Ce diagnostic est de Dr Mamadou Hébié, juriste, enseignant de droit. Tout en déplorant la situation dans laquelle le Burkina s’est retrouvé, il estime qu’il « est temps que le peuple reprenne le contrôle de son avenir, (…) mettre fin à cette transition en proposant une solution consensuelle et crédible à la crise institutionnelle causée, d’une part, par la gouvernance du régime Kaboré et, d’autre part, par le coup d’Etat de janvier 2022 ». Lisez !

1. J’observe avec beaucoup de bonheur et d’espérance l’indignation qui s’exprime face à la « réunion de haut niveau » organisée pour réaliser la réconciliation au forceps décidée par le MPSR, en jetant aux orties le droit, la Justice, et les institutions, sans mentionner la douleur et les pleurs des victimes. Ceux qui brûlent les cimetières n’ont jamais eu peur des cris et des pleurs des cadavres ; et le MPSR avait déjà indiqué tout le respect qu’il voue aux règles, aux institutions et aux procédures, lors de la mascarade de sa prétendue prestation de serment.

2. Aussi louable que soit ce sursaut qui ceint le peuple burkinabè de dignité, il indique en même temps une réalité moins reluisante : à savoir le fait que le peuple Burkinabè n’est pas maître de l’agenda, des finalités ou de l’horloge et du temps de cette transition. Dans notre attitude d’attendre pour voir, on n’a avalé tant de couleuvres qu’au final le MPSR a décidé d’enfoncer des boas dans nos gorges… Il est temps que le peuple reprenne le contrôle de son avenir.

3. Il est donc impératif de mettre fin à cette transition en proposant une solution consensuelle et crédible à la crise institutionnelle causée, d’une part, par la gouvernance du régime Kaboré et, d’autre part, par le coup d’Etat de janvier 2022. Cela nous permettra de revenir à la logique institutionnelle, en retournant autour de ce que nous avons de commun : des règles, des institutions et des procédures reflétant un Etat de droit porté par des personnes consensuelles et crédibles qui fédèrent l’énergie collective et populaire.

4. Comment y procéder ? Il faut certainement institutionnaliser/incarner l’indignation de ces derniers jours et ne pas la laisser s’essouffler comme bien d’autres fois. Pour cela, il faudrait lui assigner une mission claire : le retour à des institutions consensuelles et crédibles afin d’organiser un retour à un ordre constitutionnel et à un Etat de droit dans les plus brefs délais. Le « Front patriotique » qui a été mentionné pourrait être un bon noyau. Il faudrait sans doute l’élargir à toutes les composantes de la société burkinabè. Toutes nos dernières légitimités, notamment celles culturelles, religieuses, politiques, syndicales et intellectuelles, doivent donc s’unir pour cette lutte pour l’âme du Burkina Faso.

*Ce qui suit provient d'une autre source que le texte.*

(* ===== verification/Encode.v ===== *)
(** The instruction encoders and the floating-point helper of [src/top.hh], against
    the interpreter they are the inverse of. *)
From S2P Require Import Prelude Bits Insns State Exc LoadStore Alu Fp Fpu Exec.

(** ** Bit fields *)
(** Fields from the least significant one: a width and a value, cut to the width. *)
Fixpoint bit_fields (fs : list (Z * Z)) : Z :=
  match fs with
  | [] => 0
  | (w, v) :: fs => v mod 2 ^ w + bit_fields fs * 2 ^ w
  end.
(** The layouts of the unions [itype] and [rtype]. *)
Definition itype (imm rs rt op : Z) : Z := bit_fields [(16, imm); (5, rs); (5, rt); (6, op)].
Definition rtype (subop z rd rt rs op : Z) : Z := bit_fields [(6, subop); (5, z); (5, rd); (5, rt); (5, rs); (6, op)].
Definition ceqs (fs ft cc : Z) : Z := bit_fields [(6, 50); (2, 0); (3, cc); (5, fs); (5, ft); (5, 16); (6, 17)].
Definition mtc1 (fs rt : Z) : Z := bit_fields [(11, 0); (5, fs); (5, rt); (5, 4); (6, 17)].
Definition mthi (rs : Z) : Z := bit_fields [(6, 17); (15, 0); (5, rs); (6, 0)].
Definition mtlo (rs : Z) : Z := bit_fields [(6, 19); (15, 0); (5, rs); (6, 0)].
(** The fields of a [double] and the bit pattern they are. *)
Definition double_bias : Z := 1023.
Definition dbl_word (f e s : Z) : Z := bit_fields [(52, f); (11, e); (1, s)].
Definition round_to_alignment (x m : Z) : result Z := if m =? 0 then Stop HostUB else Ok (u64 (u64 (u64 (x + m) - 1) / m * m)).

(** ** [compute_fp_insn] *)
Section compute.
Context `{HostFP}.
(** [std::numeric_limits<T>::max()]. *)
Definition fp_max (T : fp_type) : Z := let F := fmt_of T in pack F false (Z.ones (few F) - 1) (Z.ones (fmw F)).
Definition compute_fp_insn (T : fp_type) (r_inst : Z) (op : fpOperation) (s : state) : Z :=
  let F := fmt_of T in
  let ft := read_T T ((r_inst >> 16) .& 31) s in
  let fs := read_T T ((r_inst >> 11) .& 31) s in
  match op with
  | fp_op_abs => fp_abs F fs
  | fp_op_neg => fp_neg F fs
  | fp_op_mov => fs
  | fp_op_add => fp_add F fs ft
  | fp_op_sub => fp_sub F fs ft
  | fp_op_mul => fp_mul F fs ft
  | fp_op_div => if fp_eq F ft 0 then fp_max T else fp_div F fs ft
  | fp_op_sqrt => fp_sqrt F fs
  | fp_op_rsqrt => fp_div F (fp_one F) (fp_sqrt F fs)
  | fp_op_recip => fp_div F (fp_one F) fs
  | _ => 0
  end.
End compute.

(** ** What the interpreter makes of an encoded word *)
Lemma bit_fields_bound fs : Forall (fun f => 0 <= f.1) fs -> 0 <= bit_fields fs < 2 ^ foldr (fun f n => f.1 + n) 0 fs.
Proof.
  induction 1 as [|[w v] fs Hw Hfs IH]; [done|]. cbn [bit_fields foldr fst] in *.
  assert (0 <= foldr (fun f n => f.1 + n) 0 fs) as Hs by (clear -Hfs; induction Hfs; cbn; lia).
  rewrite Z.pow_add_r by done. assert (0 < 2 ^ w) by (by apply Z.pow_pos_nonneg). pose proof (Z.mod_pos_bound v (2 ^ w) ltac:(done)). nia.
Qed.
(** The fields above the first, and the first. *)
Lemma bit_fields_shift w v fs n : 0 <= w <= n -> bit_fields ((w, v) :: fs) >> n = bit_fields fs >> (n - w).
Proof.
  intros Hn. rewrite !Z.shiftr_div_pow2 by lia. cbn [bit_fields]. replace n with (w + (n - w)) at 1 by lia. assert (0 < 2 ^ w) by (apply Z.pow_pos_nonneg; lia).
  rewrite Z.pow_add_r, <- Z.div_div by (try apply Z.pow_pos_nonneg; lia). f_equal.
  rewrite Z.div_add, Z.div_small by (try apply Z.mod_pos_bound; lia). lia.
Qed.
Lemma bit_fields_low w v fs : 0 <= w -> bit_fields ((w, v) :: fs) .& Z.ones w = v mod 2 ^ w.
Proof.
  intros Hw. assert (0 < 2 ^ w) by (by apply Z.pow_pos_nonneg). rewrite Z.land_ones by done. cbn [bit_fields]. rewrite Z.mod_add by lia. by rewrite Z.mod_mod by lia.
Qed.
(** Reads a field of an encoded word. *)
Ltac fields := repeat (rewrite bit_fields_shift by lia); cbn [Z.sub Z.add Z.opp Z.pos_sub Pos.pred_double Pos.add Pos.succ];
  rewrite ?Z.shiftr_0_r; try (first [change 31 with (Z.ones 5) | change 63 with (Z.ones 6) | change 7 with (Z.ones 3)]; rewrite bit_fields_low by lia).
Section encoded.
Context `{Config, HostFP}.
Variable EL : bool.
Variable step : state -> result state.
Definition reg_field (r : Z) : Prop := 0 <= r < 32.
Lemma mthi_fields rs : reg_field rs -> mthi rs >> 26 = 0 /\ mthi rs .& 63 = 17 /\ f_rs (mthi rs) = rs.
Proof. intros Hr. unfold f_rs, mthi. split_and!; fields; [done..|by apply Z.mod_small]. Qed.
Lemma mtlo_fields rs : reg_field rs -> mtlo rs >> 26 = 0 /\ mtlo rs .& 63 = 19 /\ f_rs (mtlo rs) = rs.
Proof. intros Hr. unfold f_rs, mtlo. split_and!; fields; [done..|by apply Z.mod_small]. Qed.
Lemma mtc1_fields fs rt : reg_field fs -> reg_field rt ->
  mtc1 fs rt >> 26 = 17 /\ mtc1 fs rt .& ((1 << 11) - 1) = 0 /\ f_rs (mtc1 fs rt) = 4 /\ f_rt (mtc1 fs rt) = rt /\ f_rd (mtc1 fs rt) = fs.
Proof.
  intros Hf Hr. unfold f_rs, f_rt, f_rd, mtc1. split_and!; [fields; done| |fields; done|fields; by apply Z.mod_small|fields; by apply Z.mod_small].
  change ((1 << 11) - 1) with (Z.ones 11). by rewrite bit_fields_low.
Qed.
Lemma ceqs_fields fs ft cc : reg_field fs -> reg_field ft -> 0 <= cc < 8 ->
  let w := ceqs fs ft cc in w >> 26 = 17 /\ w .& 63 = 50 /\ f_rs w = 16 /\ f_rt w = ft /\ f_rd w = fs /\ (w >> 8) .& 7 = cc.
Proof.
  intros Hs Ht Hc w. unfold f_rs, f_rt, f_rd, w, ceqs. split_and!; fields; [done..|by apply Z.mod_small|by apply Z.mod_small|by apply Z.mod_small].
Qed.
(** The encoders are inverse to the decoder: the interpreter runs each word as the
    instruction it is named after, on the registers it was built from.  [c.eq.s] also
    needs registers that exist when FR is clear. *)
Theorem encoders_decode rs rt fs ft cc s :
  reg_field rs -> reg_field rt -> reg_field fs -> reg_field ft -> 0 <= cc < 8 ->
  (dispatch EL step (mthi rs) s = Ok (_mthi (mthi rs) s) /\ r_rs (mthi rs) s = (gpr s).[rs]) /\
  (dispatch EL step (mtlo rs) s = Ok (_mtlo (mtlo rs) s) /\ r_rs (mtlo rs) s = (gpr s).[rs]) /\
  (dispatch EL step (mtc1 fs rt) s = Ok (_mtc1 (mtc1 fs rt) s) /\ f_fs (mtc1 fs rt) = fs /\ f_rt (mtc1 fs rt) = rt) /\
  (fr0 s = false -> dispatch EL step (ceqs fs ft cc) s =
     Ok (s |> setConditionCode (Z.b2z (fp_eq binary32 (read_T T_float fs s) (read_T T_float ft s))) cc |> add_pc 4)).
Proof.
  intros H1 H2 H3 H4 H5. destruct (mthi_fields rs H1) as (E1 & E2 & E3). destruct (mtlo_fields rs H1) as (F1 & F2 & F3).
  destruct (mtc1_fields fs rt H3 H2) as (G1 & G2 & G3 & G4 & G5).
  split_and!; try (unfold r_rs; by rewrite ?E3, ?F3); try done.
  - unfold dispatch. rewrite E1. cbn [Z.eqb]. unfold exec_rtype. by rewrite E2.
  - unfold dispatch. rewrite F1. cbn [Z.eqb]. unfold exec_rtype. by rewrite F2.
  - unfold dispatch. rewrite G1. change (execCoproc1 step (mtc1 fs rt) s = Ok (_mtc1 (mtc1 fs rt) s)). unfold execCoproc1, is_cop1_move, exec_cop1_move, f_fmt.
    by rewrite G2, G3.
  - intros Hfr. destruct (ceqs_fields fs ft cc H3 H4 H5) as (C1 & C2 & C3 & C4 & C5 & C6). set (w := ceqs fs ft cc) in *. clearbody w.
    unfold dispatch. rewrite C1. change (execCoproc1 step w s = Ok (s |> setConditionCode (Z.b2z (fp_eq binary32 (read_T T_float fs s) (read_T T_float ft s))) cc |> add_pc 4)).
    assert (((w .& 2047) =/? 0) = true) as Hm.
    { destruct (Z.eqb_spec (w .& 2047) 0) as [E|]; [|done]. assert (w .& (2047 .& 63) = 50) as Hx by exact C2. by rewrite Z.land_assoc, E in Hx. }
    unfold execCoproc1, f_fmt, is_cop1_move. rewrite C3. change ((1 << 11) - 1) with 2047. apply negb_true_iff in Hm. rewrite Hm. cbn [andb Z.eqb Pos.eqb].
    unfold exec_cop1_op. cbv zeta. rewrite C2, Hfr. change (_c w s = Ok (s |> setConditionCode (Z.b2z (fp_eq binary32 (read_T T_float fs s) (read_T T_float ft s))) cc |> add_pc 4)).
    unfold _c, by_fmt, f_fmt. rewrite C3. unfold fpCmp. cbv zeta. rewrite C6. unfold f_fs, f_ft. rewrite C4, C5.
    assert (w .& 15 = 2) as -> by (change 15 with (63 .& 15); by rewrite Z.land_assoc, C2). unfold fp_cond. cbn [fmt_of].
    by destruct (fp_eq binary32 _ _).
Qed.
(** [compute_fp_insn] is the interpreter's arithmetic, but for a division by zero and
    the operations it does not know. *)
Lemma compute_fp_insn_agrees T inst op s :
  compute_fp_insn T inst op s =
    match fp_compute T op (read_T T (f_fs inst) s) (read_T T (f_ft inst) s) with
    | Some (v, _) => match op with fp_op_div => if fp_eq (fmt_of T) (read_T T (f_ft inst) s) 0 then fp_max T else v | _ => v end
    | None => 0
    end.
Proof. by destruct op. Qed.
End encoded.
(** [itype] names the two register fields the other way round than the architecture
    and [itype_t] of [interpret.hh]. *)
Lemma itype_swapped imm rs rt op : reg_field rs -> reg_field rt -> f_rs (itype imm rs rt op) = rt /\ f_rt (itype imm rs rt op) = rs.
Proof. intros H1 H2. unfold f_rs, f_rt, itype. split; fields; by apply Z.mod_small. Qed.
(* ===== verification/DumpProps.v ===== *)
(** Properties of what is printed of a machine: the text of a state and the
    [--memdump] request read back, the memory comparison and the guest strings are
    exact. *)
From Stdlib Require Import Ascii String.
From Stdlib Require Import DecimalString DecimalN HexadecimalString HexadecimalN.
From S2P Require Import Prelude Bits State Mem Viewer ViewerProps Report Dump.
#[local] Open Scope string_scope.
#[local] Open Scope list_scope.
#[local] Open Scope Z_scope.

(** ** Digits *)
Definition is_xdigit (c : ascii) : bool := match xdigit c with Some _ => true | None => false end.
Lemma xdigit_plain c : is_xdigit c = true ->
  isspace c = false /\ (c =? "-")%char = false /\ (c =? "+")%char = false /\ (c =? "x")%char = false /\ (c =? "X")%char = false.
Proof. destruct c as [[] [] [] [] [] [] [] []]; vm_compute; done. Qed.
Lemma dec_digits n : Forall (fun c => is_xdigit c = true) (dec n).
Proof.
  unfold dec, txt, DecimalString.NilZero.string_of_uint.
  assert (forall d, Forall (fun c => is_xdigit c = true) (list_ascii_of_string (DecimalString.NilEmpty.string_of_uint d))) as Hd
    by (induction d; cbn [DecimalString.NilEmpty.string_of_uint list_ascii_of_string]; constructor; done).
  destruct (N.to_uint (Z.to_N n)); [|apply Hd..]. by repeat constructor.
Qed.
Lemma hex_digits n : Forall (fun c => is_xdigit c = true) (hex n).
Proof.
  unfold hex, txt, HexadecimalString.NilZero.string_of_uint.
  assert (forall d, Forall (fun c => is_xdigit c = true) (list_ascii_of_string (HexadecimalString.NilEmpty.string_of_uint d))) as Hd
    by (induction d; cbn [HexadecimalString.NilEmpty.string_of_uint list_ascii_of_string]; constructor; done).
  destruct (N.to_hex_uint (Z.to_N n)); [|apply Hd..]. by repeat constructor.
Qed.
Lemma digits_free c l : is_xdigit c = false -> Forall (fun c => is_xdigit c = true) l -> free c l.
Proof. intros Hc Hl. eapply Forall_impl; [exact Hl|]. by intros d Hd ->; rewrite Hd in Hc. Qed.
Lemma xdigits_acc d r : forall p n, (forall c r', r = c :: r' -> is_xdigit c = false) ->
  xdigits (list_ascii_of_string (HexadecimalString.NilEmpty.string_of_uint d) ++ r) (Zpos p) n =
    (Zpos (Pos.of_hex_uint_acc d p), (n + length (list_ascii_of_string (HexadecimalString.NilEmpty.string_of_uint d)))%nat, r).
Proof.
  induction d; intros p k Hr; cbn [HexadecimalString.NilEmpty.string_of_uint list_ascii_of_string app xdigits length Pos.of_hex_uint_acc].
  { rewrite Nat.add_0_r. destruct r as [|c r]; [done|]. cbn [xdigits]. specialize (Hr c r eq_refl). unfold is_xdigit in Hr.
    by destruct (xdigit c). }
  all: match goal with |- context [xdigit ?c] => let x := eval vm_compute in (xdigit c) in change (xdigit c) with x end; cbv iota;
    rewrite <- Nat.add_succ_comm, <- IHd by exact Hr; f_equal; lia.
Qed.
Lemma xdigits_hex n r k : 0 <= n -> (forall c r', r = c :: r' -> is_xdigit c = false) -> xdigits (hex n ++ r) 0 k = (n, (k + length (hex n))%nat, r).
Proof.
  intros Hn Hr. unfold hex, txt, HexadecimalString.NilZero.string_of_uint.
  assert (forall d k, xdigits (list_ascii_of_string (HexadecimalString.NilEmpty.string_of_uint d) ++ r) 0 k =
    (Z.of_N (N.of_hex_uint d), (k + length (list_ascii_of_string (HexadecimalString.NilEmpty.string_of_uint d)))%nat, r)) as Hd.
  { clear k. induction d; intros k; cbn [HexadecimalString.NilEmpty.string_of_uint list_ascii_of_string app xdigits length].
    { rewrite Nat.add_0_r. destruct r as [|c r]; [done|]. cbn [xdigits]. specialize (Hr c r eq_refl). unfold is_xdigit in Hr.
      by destruct (xdigit c). }
    all: match goal with |- context [xdigit ?c] => let x := eval vm_compute in (xdigit c) in change (xdigit c) with x end; cbv iota;
      rewrite <- Nat.add_succ_comm.
    1: by rewrite <- IHd.
    all: rewrite Z.mul_0_r, Z.add_0_l; by rewrite xdigits_acc. }
  pose proof (HexadecimalN.Unsigned.of_to (Z.to_N n)) as E. specialize (Hd (N.to_hex_uint (Z.to_N n)) k).
  rewrite E in Hd. rewrite Z2N.id in Hd by done. destruct (N.to_hex_uint (Z.to_N n)); [|exact Hd..].
  cbn in E. assert (n = 0) as -> by lia. cbn. rewrite Nat.add_1_r. destruct r as [|c r]; [done|]. cbn. specialize (Hr c r eq_refl). unfold is_xdigit in Hr.
  by destruct (xdigit c).
Qed.
Lemma hex_nonempty n : exists c l, hex n = c :: l.
Proof.
  unfold hex, txt, HexadecimalString.NilZero.string_of_uint. destruct (N.to_hex_uint _); eexists _, _; reflexivity.
Qed.

(** ** The request *)
Lemma scan_lx_hex n c s : 0 <= n < 2 ^ 64 -> is_xdigit c = false -> (c =? "x")%char = false -> (c =? "X")%char = false ->
  scan_lx (hex n ++ c :: s) = Ok (Some (n, c :: s)).
Proof.
  intros Hn Hc Hx HX. unfold scan_lx. pose proof (hex_digits n) as Hd. destruct (hex_nonempty n) as (d & l & E).
  assert (drop_0x (hex n ++ c :: s) = hex n ++ c :: s) as E0.
  { rewrite E in Hd |- *. cbn [app drop_0x]. destruct l as [|d' l]; cbn [app].
    - by rewrite Hx, HX, andb_false_r.
    - rewrite !Forall_cons in Hd. destruct Hd as (_ & Hd' & _). destruct (xdigit_plain d' Hd') as (_ & _ & _ & -> & ->).
      by rewrite andb_false_r. }
  assert (sign_of (skip_space (hex n ++ c :: s)) = (false, hex n ++ c :: s)) as ->.
  { rewrite E in Hd |- *. apply Forall_cons in Hd as [Hd _]. destruct (xdigit_plain d Hd) as (S1 & S2 & S3 & _).
    cbn [app skip_space]. rewrite S1. cbn [sign_of]. by rewrite S2, S3. }
  rewrite E0, xdigits_hex; [|lia|by intros ? ? [= <- <-]]. rewrite E. cbn [length Nat.add].
  destruct (Z.leb_spec (2 ^ 64) n); [lia|done].
Qed.
Definition unspaced (f : text) : Prop := Forall (fun c => isspace c = false) f.
Lemma nonspace_take n f : unspaced f -> nonspace n f = take n f.
Proof.
  revert f; induction n as [|n IH]; intros f Hf; [by destruct f|]. destruct f as [|c f]; [done|].
  apply Forall_cons in Hf as [Hc Hf]. cbn. by rewrite Hc, IH.
Qed.
(** A request printed as two hexadecimal numbers and a file name is read back, the
    name cut at the 511 characters the buffer holds. *)
Theorem spec_reads_back dpa dlen f : 0 <= dpa < 2 ^ 64 -> 0 <= dlen < 2 ^ 64 -> f <> [] -> unspaced f ->
  scan_spec (hex dpa ++ txt ":" ++ hex dlen ++ txt ":" ++ f) = Ok (Some (dpa, dlen, take 511 f)).
Proof.
  intros Hp Hl Hf Hs. unfold scan_spec. cbn [txt list_ascii_of_string app].
  rewrite scan_lx_hex by done. cbn [mbind result_bind scan_colon]. rewrite Ascii.eqb_refl.
  rewrite scan_lx_hex by done. cbn [mbind result_bind scan_colon option_bind]. rewrite Ascii.eqb_refl. cbn [mbind option_bind].
  unfold scan_511s. destruct f as [|c f]; [done|]. pose proof Hs as Hs'. apply Forall_cons in Hs' as [Hc _].
  cbn [skip_space]. rewrite Hc, nonspace_take by done. done.
Qed.
(** What the run then does with it. *)
Theorem memdump_request_writes can_open dpa dlen f m : 0 <= dpa -> 0 <= dlen -> dpa + dlen <= mem_sz -> f <> [] -> unspaced f ->
  memdump_request can_open (hex dpa ++ txt ":" ++ hex dlen ++ txt ":" ++ f) m =
    Ok (if can_open (take 511 f) then Wrote (take 511 f) (load_bytes (mem_bytes m) dpa (Z.to_nat dlen)) else CannotOpen (take 511 f)).
Proof.
  intros Hp Hl Hm Hf Hs. assert (mem_sz < 2 ^ 64) by done. unfold memdump_request.
  rewrite spec_reads_back by (done || lia). destruct (hex_nonempty dpa) as (c & l & ->). cbn [app mbind result_bind].
  destruct (can_open (take 511 f)); [|done]. unfold memdump. rewrite Z2Nat.id by done.
  by rewrite (proj2 (Z.ltb_ge _ _)) by lia.
Qed.

(** ** The text of a state *)
Definition unsdec (s : text) : option Z :=
  match eat (txt "-") s with Some s => Z.opp <$> undec s | None => undec s end.
(** The registers, in order, and the text after them. *)
Fixpoint read_regs (n : nat) (s : text) : option (list Z * text) :=
  match n with
  | O => Some ([], s)
  | S n =>
      '(_, s) ← until "(" s; '(v, s) ← until ")" s; v ← unsdec v; s ← eat nl s;
      '(l, s) ← read_regs n s; Some (v :: l, s)
  end.
Definition read_state (s : text) : option (list Z * Z) :=
  '(l, s) ← read_regs 32 s; s ← eat (txt "icnt : ") s; '(i, _) ← until "010" s; i ← undec i; Some (l, i).
Lemma unsdec_sdec n : unsdec (sdec n) = Some n.
Proof.
  unfold unsdec, sdec. destruct (Z.ltb_spec n 0).
  - rewrite eat_app, undec_dec by lia. cbn. f_equal. lia.
  - pose proof (dec_digits n) as Hd. pose proof (undec_dec n ltac:(lia)) as E. destruct (dec n) as [|c l]; [done|].
    apply Forall_cons in Hd as [Hc _]. apply xdigit_plain in Hc as (_ & Hm & _).
    cbn [txt list_ascii_of_string eat]. by rewrite Ascii.eqb_sym, Hm.
Qed.
Lemma sdec_free n : free ")" (sdec n).
Proof.
  unfold sdec. destruct (n <? 0); [apply Forall_app; split; [by repeat constructor|]|]; by (apply digits_free; [|apply dec_digits]).
Qed.
Lemma name_free i : free "(" (getGPRName i).
Proof.
  unfold getGPRName, regNames. generalize (Z.to_nat (i .& 31)). intros k.
  do 32 (destruct k as [|k]; [by repeat constructor|]). destruct k; constructor.
Qed.
Lemma read_line s i r n : read_regs (S n) (gpr_line s i ++ r) = '(l, r) ← read_regs n r; Some ((gpr s).[i] :: l, r).
Proof.
  cbn [read_regs]. unfold gpr_line.
  replace ((getGPRName i ++ txt " : 0x" ++ hex (u64 (gpr s).[i]) ++ txt "(" ++ sdec (gpr s).[i] ++ txt ")" ++ nl) ++ r)
    with ((getGPRName i ++ txt " : 0x" ++ hex (u64 (gpr s).[i])) ++ "("%char :: (sdec (gpr s).[i] ++ ")"%char :: (nl ++ r)))
    by (rewrite <- !app_assoc; reflexivity).
  rewrite until_app.
  2: { apply Forall_app; split; [apply name_free|]. apply Forall_app; split; [by repeat constructor|]. by apply digits_free; [|apply hex_digits]. }
  cbn [mbind option_bind]. rewrite until_app by apply sdec_free. cbn [mbind option_bind]. rewrite unsdec_sdec. cbn [mbind option_bind].
  by rewrite eat_app.
Qed.
Lemma read_lines_of s l r n : length l = n -> read_regs n (mjoin (map (gpr_line s) l) ++ r) = Some (map (fun i => (gpr s).[i]) l, r).
Proof.
  intros <-. induction l as [|i l IH]; [done|]. cbn [map length]. change (mjoin (gpr_line s i :: map (gpr_line s) l)) with (gpr_line s i ++ mjoin (map (gpr_line s) l)).
  rewrite <- app_assoc, read_line, IH. done.
Qed.
(** The text holds every register, signed, and the instruction count. *)
Theorem state_text_reads_back s : 0 <= icnt s ->
  read_state (state_text s) = Some (map (fun i => (gpr s).[i]) (map Z.of_nat (seq 0 32)), icnt s).
Proof.
  intros Hi. unfold read_state, state_text. rewrite read_lines_of by done. cbn [mbind option_bind].
  rewrite eat_app. cbn [mbind option_bind]. unfold nl.
  rewrite until_app by (by apply digits_free; [|apply dec_digits]). cbn [mbind option_bind]. by rewrite undec_dec.
Qed.

(** ** Memory *)
Lemma compare_from_exact verbose m o n : forall b e, (compare_from verbose m o n b e).1 = true <->
  e = true \/ exists a, b <= a < b + Z.of_nat n /\ (mem_bytes m).[a] <> (mem_bytes o).[a].
Proof.
  induction n as [|n IH]; intros b e; cbn [compare_from].
  { split; [by left|]. intros [E|(a & Ha & _)]; [done|lia]. }
  destruct (Z.eqb_spec (mem_bytes m).[b] (mem_bytes o).[b]) as [E|E]; cbn [negb].
  - rewrite IH. split; (intros [He|(a & Ha & Hd)]; [by left|right]); exists a; (split; [|done]); [lia|].
    assert (a <> b) by congruence. lia.
  - pose proof (proj2 (IH (b + 1) true) (or_introl eq_refl)) as H1. destruct (compare_from _ _ _ _ _ true) as [e' ls]. cbn in *.
    split; [|done]. intros _. right. exists b. split; [lia|done].
Qed.
(** [compare] answers that the memories differ exactly when some byte does. *)
Theorem memory_compare_exact verbose m o :
  (compare verbose m o).1 = true <-> exists a, 0 <= a < mem_sz /\ (mem_bytes m).[a] <> (mem_bytes o).[a].
Proof.
  unfold compare. pose proof (Z2Nat.id mem_sz ltac:(done)) as E. revert E. generalize (Z.to_nat mem_sz). intros n E.
  rewrite compare_from_exact, E, Z.add_0_l. split; [by intros [?|?]|by right].
Qed.
Lemma compare_from_silent m o n : forall b e, (compare_from false m o n b e).2 = [].
Proof.
  induction n as [|n IH]; intros b e; cbn [compare_from]; [done|]. destruct (negb _); [|apply IH].
  specialize (IH (b + 1) true). by destruct (compare_from _ _ _ _ _ _).
Qed.
(** The call of [main] prints nothing: it is not verbose, and its result is dropped. *)
Theorem compare_silent m o : (compare false m o).2 = [].
Proof. unfold compare. generalize (Z.to_nat mem_sz). intros n. apply compare_from_silent. Qed.
Lemma string_length_ok m p k n len : (k < n)%nat -> (forall i, (i < k)%nat -> (mem_bytes m).[p + Z.of_nat i] <> 0) ->
  (mem_bytes m).[p + Z.of_nat k] = 0 -> string_length m n p len = Ok (len + Z.of_nat k).
Proof.
  revert p n len; induction k as [|k IH]; intros p n len Hk Hn Hz; (destruct n as [|n]; [lia|]); cbn [string_length].
  - rewrite Z.add_0_r in Hz. rewrite Hz. cbn. f_equal. lia.
  - pose proof (Hn 0%nat ltac:(lia)) as H0. rewrite Z.add_0_r in H0. rewrite (proj2 (Z.eqb_neq _ _)) by done. cbn [negb].
    rewrite IH; [f_equal; lia|lia| |by rewrite <- Hz; f_equal; lia].
    intros i Hi. specialize (Hn (S i) ltac:(lia)). by replace (p + 1 + Z.of_nat i) with (p + Z.of_nat (S i)) by lia.
Qed.
Lemma string_length_runs_off m n : forall p len, (forall i, (i < n)%nat -> (mem_bytes m).[p + Z.of_nat i] <> 0) ->
  string_length m n p len = Stop HostUB.
Proof.
  induction n as [|n IH]; intros p len Hn; cbn [string_length]; [done|].
  pose proof (Hn 0%nat ltac:(lia)) as H0. rewrite Z.add_0_r in H0. rewrite (proj2 (Z.eqb_neq _ _)) by done. cbn [negb].
  apply IH. intros i Hi. specialize (Hn (S i) ltac:(lia)). by replace (p + 1 + Z.of_nat i) with (p + Z.of_nat (S i)) by lia.
Qed.
(** [get_open_string] returns the bytes before the first zero, and one zero. *)
Theorem get_open_string_exact m offset k (p := get_raw_ptr offset m) : Z.of_nat k < mem_sz - p ->
  (forall i, (i < k)%nat -> (mem_bytes m).[p + Z.of_nat i] <> 0) -> (mem_bytes m).[p + Z.of_nat k] = 0 ->
  get_open_string m offset = Ok (load_bytes (mem_bytes m) p k ++ [0]).
Proof.
  intros Hk Hn Hz. unfold get_open_string. fold p. rewrite (string_length_ok m p k) by (done || lia).
  cbn [mbind result_bind]. by rewrite Z.add_0_l, Nat2Z.id.
Qed.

5. Puisque la situation sécuritaire ne permettrait pas la tenue des élections sur toute l’étendue du territoire, une autre méthode, toute aussi consensuelle et fédératrice doit être trouvée pour organiser le retour au respect des institutions et à l’Etat de droit : la conférence nationale souveraine. L’intérêt de cette conférence souveraine est qu’elle permettrait d’aborder en profondeur ces questions de Justice, de Justice sociale, de bonne gouvernance, de rapport au droit et aux institutions, et de fractures sociales qui minent notre vivre-ensemble et dont se nourrit la crise sécuritaire. Une conférence souveraine permettrait également de fixer une fois pour tout le rôle de l’armée dans notre Etat : à savoir les casernes. Il s’agira donc d’élaborer un contrat social et un projet de société qui réflètent les aspirations profondes du peuple burkinabè.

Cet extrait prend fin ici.